No new taxes in Nutter’s election year budget

After three budgets that included proposals like
double-digit tax hikes, a “soda tax,” library shutdowns and trash collection
fees, Mayor Michael Nutter today introduced a fee-free budget for the first
time in his tenure.

Wonder if he knows it’s an election year. (Not like he has
much to worry about, other than a far-fetched challenged by a man named
Street. That isn’t completely
surprising. Mayor Nutter has seemingly always had one Street or the other
playing his political foil.)

In what his spokesman has called a “hold the line” budget,
Nutter announced no new tax increases in the 2011 budget.

To balance our
budget we will not ask for more revenue from our citizens,” Nutter said inside
a crowded City Council chamber. “We’ll continue to cut spending – an additional
$14 million over the next five years on top of the more than $1 billion in the
last two.”

This could all change in a blink of an eye, as Nutter
warned.

Gov.
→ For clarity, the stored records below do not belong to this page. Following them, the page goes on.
Lemma update_contains schedule files f f' ip :
  Forall (fun n => plain_net n = true) (list_nets files) -> update schedule files f = Some f' ->
  List.length ip = 4%nat \/ List.length ip = 16%nat ->
  Firehol_Contains f' ip = existsb (fun n => IPNet_Contains n ip) (list_nets files).
Proof.
  intros Hp Hu Hip. unfold update in Hu. destruct (fh_run _ _) as [u|] eqn:Hr; [|done]. simpl in Hu.
  destruct (finished u) eqn:Hf; [|done]. injection Hu as <-.
  destruct (fh_run_accounted _ schedule _ _ Hp (update_begin_accounted files) Hr) as (l & Hl & Hn).
  rewrite finished_rest, app_nil_r in Hn by done.
  unfold Firehol_Contains. rewrite bool_decide_false by (intros ->; simpl in Hip; lia).
  simpl. rewrite (holds_contains _ _ _ Hl) by done. by apply existsb_perm.
Qed.
End proofs.

(** *** Termination *)

Section termination.
Context {R : Type} `{Ranger R}.

(** The calls that a goroutine has still to make at most. *)
Definition calls_left (w : fetcher) : nat :=
  match w with
  | Opening (Ok c) => 3 + 4 * List.length (file_lines c)
  | Opening (Fail _) => 1
  | Scanning lines _ => 2 + 4 * List.length lines
  | Locking _ rest _ => 5 + 4 * List.length rest
  | Inserting _ rest _ => 4 + 4 * List.length rest
  | Unlocking _ rest _ => 3 + 4 * List.length rest
  | Closing _ => 1
  | Fetched _ => 0
  end.

Definition all_left (u : @updating R) : nat := sum_list (calls_left <$> up_work u).

Definition holding (w : fetcher) : bool := match w with Inserting _ _ _ | Unlocking _ _ _ => true | _ => false end.

(** The goroutine that holds the mutex is the one between its [Lock] and its
    [Unlock]. *)
Definition mutex_ok (u : @updating R) : Prop :=
  (forall i w, up_work u !! i = Some w -> holding w = true -> up_mutex u = Some i) /\
  (forall i, up_mutex u = Some i -> exists w, up_work u !! i = Some w /\ holding w = true).

Lemma sum_list_insert (l : list nat) i x y : l !! i = Some x -> (sum_list (<[i := y]> l) + x = sum_list l + y)%nat.
Proof.
  revert i. induction l as [|z l IH]; intros [|i] Hi; simplify_eq/=; [lia|]. specialize (IH i Hi). lia.
Qed.

(** One goroutine at a time moves, and comes nearer to its end. *)
Lemma fh_step_left i (u u' : @updating R) : fh_step i u = Some u' -> (all_left u' < all_left u)%nat.
Proof.
  intros Hs. unfold fh_step in Hs. destruct (up_work u !! i) as [w|] eqn:Hi; simplify_eq/=.
  assert (exists r m w', u' = mkUpdating r m (<[i := w']> (up_work u)) /\ (calls_left w' < calls_left w)%nat) as (r & m & w' & -> & Hlt).
  { destruct w as [[c|e]|[|text rest] tl|n rest tl|n rest tl|[e|] rest tl|e|e]; simplify_eq/=; repeat (case_match; simplify_eq/=);
      eexists _, _, _; (split; [reflexivity|]); simpl; lia. }
  unfold all_left. simpl. rewrite list_fmap_insert.
  pose proof (sum_list_insert (calls_left <$> up_work u) i (calls_left w) (calls_left w')) as Hsum.
  rewrite list_lookup_fmap, Hi in Hsum. specialize (Hsum eq_refl). lia.
Qed.

Lemma mutex_move r i w w' (u : @updating R) :
  mutex_ok u -> up_work u !! i = Some w -> holding w' = holding w -> mutex_ok (mkUpdating r (up_mutex u) (<[i := w']> (up_work u))).
Proof.
  intros [H1 H2] Hi Hh. split; simpl.
  - intros j x [(<- & <- & _)|[_ Hj]]%list_lookup_insert_Some Hx; [|by eapply H1]. eapply H1; [done|congruence].
  - intros j Hj. destruct (H2 j Hj) as (x & Hx & Hhx). destruct (decide (i = j)) as [->|Hne].
    + exists w'. rewrite list_lookup_insert_eq by (by eapply lookup_lt_Some). split; [done|]. simplify_eq. congruence.
    + exists x. by rewrite list_lookup_insert_ne.
Qed.
(* ===== verification/DoctorReport.v ===== *)
(** * The report of the doctor: internal/cli/doctor.go

    [Cli] models what the doctor decides; here is what it prints.  A line is one
    of the templates of the source with its data, [render] is the text; the
    checks are modelled again with their lines, and the theorem ties the lines
    to the decision and to the exit status.  The text of an error is a
    parameter. *)

From S2P Require Import Prelude Secret GoTime GoStrings GoNet GoDuration HostPort Network ConfigTypes Config DC Server RunProxy Cli.
From Stdlib Require Import Ascii.
Open Scope string_scope.
Open Scope list_scope.
Open Scope Z_scope.

(** ** Lines *)

(** The templates, by the name of their variable without its prefix, and the
    lines that are printed directly. *)
Inductive line :=
  | Heading (s : string)
  | AllGood
  | SkippedNative
  | ProxyHeading (u : URL)
  | TError (description : string) (e : goerr)
  | WDeprecatedConfig (when old old_section new new_section : string)
  | OTimeSkewness (drift value : Z)
  | WTimeSkewness (drift value : Z)
  | ETimeSkewness (drift value : Z)
  | ODCConnect (dc : Z) (rtt : Z)
  | EDCConnect (dc : Z) (e : goerr)
  | ODNSSNIMatch (ip hostname : string)
  | EDNSSNIMatch (hostname : string) (resolved : list string) (ip : string)
  | OFrontingDomain (address : string)
  | EFrontingDomain (address : string) (e : goerr)
  | OFrontingTLS (host : string)
  | EFrontingTLS (host : string) (e : goerr)
  | SFrontingTLS.

(** The lines that begin with a cross, a warning sign or exclamation marks. *)
Definition complaint (l : line) : bool :=
  match l with
  | TError _ _ | WDeprecatedConfig _ _ _ _ _ | WTimeSkewness _ _ | ETimeSkewness _ _ | EDCConnect _ _
  | EDNSSNIMatch _ _ _ | EFrontingDomain _ _ | EFrontingTLS _ _ => true
  | _ => false
  end.

(** [%q] of the names of options, which need no escapes. *)
Definition quote (s : string) : string := (String "034" s ++ String "034" "")%string.

Definition nl : string := String "010" "".

Section render.
Context (error_text : goerr -> string) (url_text : URL -> string).

Definition render (l : line) : string :=
  (match l with
   | Heading s => s
   | AllGood => "  ✅ All good"
   | SkippedNative => "  ⏭ Skipped (--skip-native-check)"
   | ProxyHeading u => "Validate network connectivity with proxy " ++ url_text u
   | TError description e => "  ‼️ " ++ description ++ ": " ++ error_text e
   | WDeprecatedConfig when old old_section new new_section =>
       "  ⚠️ Option " ++ quote old ++
       (if bool_decide (old_section = "") then "" else " from section [" ++ old_section ++ "]") ++
       " is deprecated and will be removed in v" ++ when ++ ". Please use " ++ quote new ++
       (if bool_decide (new_section = "") then "" else " in [" ++ new_section ++ "] section") ++ " instead."
   | OTimeSkewness drift value =>
       "  ✅ Time drift is " ++ Duration_String drift ++ ", but tolerate-time-skewness is " ++ Duration_String value
   | WTimeSkewness drift value =>
       "  ⚠️ Time drift is " ++ Duration_String drift ++ ", but tolerate-time-skewness is " ++ Duration_String value ++ ". Please check ntp."
   | ETimeSkewness drift value =>
       "  ❌ Time drift is " ++ Duration_String drift ++ ", but tolerate-time-skewness is " ++ Duration_String value ++
       ". You will get many rejected connections!"
   | ODCConnect dc rtt => "  ✅ DC " ++ Itoa dc ++ " (rpc " ++ Duration_String rtt ++ ")"
   | EDCConnect dc e => "  ❌ DC " ++ Itoa dc ++ ": " ++ error_text e
   | ODNSSNIMatch ip hostname => "  ✅ IP address " ++ ip ++ " matches secret hostname " ++ hostname
   | EDNSSNIMatch hostname resolved ip =>
       "  ❌ Hostname " ++ hostname ++ " resolves to " ++ String.concat ", " resolved ++ " but public IP is " ++ ip
   | OFrontingDomain address => "  ✅ " ++ address ++ " is reachable"
   | EFrontingDomain address e => "  ❌ " ++ address ++ ": " ++ error_text e
   | OFrontingTLS host => "  ✅ TLS certificate for " ++ host ++ " is valid"
   | EFrontingTLS host e => "  ❌ TLS certificate for " ++ host ++ " is invalid: " ++ error_text e
   | SFrontingTLS =>
       "  ⏭ TLS certificate check skipped: proxy-protocol is enabled (the listener expects a PROXY header that mtg doctor does not send yet)"
   end ++ nl)%string.
End render.

(** ** The checks, with what they print *)

Definition report : Type := list line * bool.
Lemma rmatch_opt_none p bos s c k :
  starts_outside p s -> rmatch (Opt (Chr p)) bos s c k = k bos s c.
Proof.
  intros H. unfold Opt. cbn [rmatch]. destruct s as [|a s]; [reflexivity|].
  cbn in H. now rewrite H.
Qed.

(** *** The number patterns on a numeral *)

Lemma rmatch_decimal_re ds bos rest c k res :
  ds <> [] -> forallb is_digit ds = true ->
  starts_outside (fun a => is_digit a || is_char "." a) rest ->
  k false rest c = Some res ->
  rmatch GeoAdmin.decimal_re bos (ds ++ rest) c k = Some res.
Proof.
  intros Hne Hds Hrest Hk. destruct ds as [|d ds]; [contradiction|].
  cbn [forallb] in Hds. apply andb_true_iff in Hds. destruct Hds as [Hd Hds].
  assert (Hdigit : starts_outside is_digit rest).
  { destruct rest as [|a rest]; [exact I|]. cbn in *. now apply orb_false_iff in Hrest. }
  assert (Hdot : starts_outside (is_char ".") rest).
  { destruct rest as [|a rest]; [exact I|]. cbn in *. now apply orb_false_iff in Hrest. }
  unfold GeoAdmin.decimal_re, Cat, Plus. cbn [fold_right app].
  cbn [rmatch]. rewrite Hd.
  change ((fix loop (fuel : nat) (bos0 : bool) (s : list ascii) (c0 : captures)
             {struct fuel} : option captures := _) (List.length (ds ++ rest)) false
            (ds ++ rest) c)
    with (rmatch (Star (Chr is_digit)) false (ds ++ rest) c
            (fun b' s' c' =>
               rmatch (Seq (Opt (Chr (is_char "."))) (Seq (Star (Chr is_digit)) Eps))
                 b' s' c' k)).
  apply rmatch_star_run; [assumption|assumption|].
  change (rmatch (Opt (Chr (is_char ".")))
            (match ds with [] => false | _ :: _ => false end) rest c
            (fun b' s' c' => rmatch (Seq (Star (Chr is_digit)) Eps) b' s' c' k)
          = Some res).
  rewrite rmatch_opt_none by assumption.
  change (rmatch (Star (Chr is_digit)) (match ds with [] => false | _ :: _ => false end)
            rest c (fun b' s' c' => rmatch Eps b' s' c' k) = Some res).
  rewrite rmatch_star_none by assumption. cbn [rmatch]. now destruct ds.
Qed.

Lemma rmatch_number_re ds bos rest c k res :
  ds <> [] -> forallb is_digit ds = true ->
  starts_outside (fun a => is_digit a || is_char "." a) rest ->
  k false rest c = Some res ->
  rmatch Coordinates.number_re bos (ds ++ rest) c k = Some res.
Proof.
  intros Hne Hds Hrest Hk.
  assert (Hsign : starts_outside (fun a => is_char "+" a || is_char "-" a) (ds ++ rest)).
  { destruct ds as [|d ds]; [contradiction|]. cbn [app starts_outside].
    cbn [forallb] in Hds. apply andb_true_iff in Hds. destruct Hds as [Hd _].
    destruct (digit_class d Hd) as (_ & Hm & Hp & _). now rewrite Hm, Hp. }
  change Coordinates.number_re
    with (Seq (Opt (Chr (fun a => is_char "+" a || is_char "-" a))) GeoAdmin.decimal_re).
  cbn [rmatch]. 
  change (rmatch (Opt (Chr (fun a => is_char "+" a || is_char "-" a))) bos (ds ++ rest) c
            (fun b' s' c' => rmatch GeoAdmin.decimal_re b' s' c' k) = Some res).
  rewrite rmatch_opt_none by assumption. now apply rmatch_decimal_re.
Qed.

(** A number pattern in capturing parentheses captures the numeral. *)
Lemma rmatch_Group i r ds bos rest c k res :
  (forall k',
     k' false rest c = Some res -> rmatch r bos (ds ++ rest) c k' = Some res) ->
  k false rest ((i, ds) :: c) = Some res ->
  rmatch (Group i r) bos (ds ++ rest) c k = Some res.
Proof.
  intros Hr Hk. cbn [rmatch]. apply Hr. now rewrite firstn_consumed.
Qed.

(** *** Numerals *)

Lemma uint_digits d :
  forallb is_digit (list_ascii_of_string (NilEmpty.string_of_uint d)) = true.
Proof. induction d; cbn [NilEmpty.string_of_uint list_ascii_of_string forallb]; auto. Qed.

Lemma numeral_digits n : forallb is_digit (numeral n) = true.
Proof. apply uint_digits. Qed.

Lemma numeral_nonempty n : numeral n <> [].
Proof.
  unfold numeral, nat_to_string. intros H.
  assert (E : Nat.to_uint n = Decimal.Nil).
  { destruct (Nat.to_uint n); cbn in H; try discriminate. reflexivity. }
  pose proof (Unsigned.of_to n) as Hn. rewrite E in Hn. cbn in Hn. subst n.
  discriminate E.
Qed.

Lemma uint_value d : forall acc,
  (0 <= acc)%Z ->
  fold_left (fun acc d => (10 * acc + Z.of_nat (nat_of_ascii d - 48))%Z)
    (list_ascii_of_string (NilEmpty.string_of_uint d)) acc
  = Z.of_nat (Nat.of_uint_acc d (Z.to_nat acc)).
Proof.
  induction d; intros acc Ha;
    cbn [NilEmpty.string_of_uint list_ascii_of_string fold_left Nat.of_uint_acc];
    [now rewrite Z2Nat.id|..].
  all: rewrite IHd by lia.
  all: f_equal; f_equal; rewrite Nat.tail_mul_spec.
  all: match goal with
       | |- context [nat_of_ascii ?a - 48] =>
           let v := eval vm_compute in (nat_of_ascii a - 48) in
           change (nat_of_ascii a - 48) with v
       end; lia.
Qed.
Tom Corbett will take his turn at the podium next week
in Harrisburg when he unveils the 2011 state budget and how he’ll close a
roughly $4 billion hole between last year’s spending levels and this year’s
revenue projections.

It may mean hundreds of millions in cuts to Philadelphia’s
share of the state pie.

We now need to
be ready to fight drastic, across the board cuts that will reverse gains made
in education, hurt the most vulnerable people in our city, and negatively
impact our ability to attract businesses and create jobs,” Nutter said.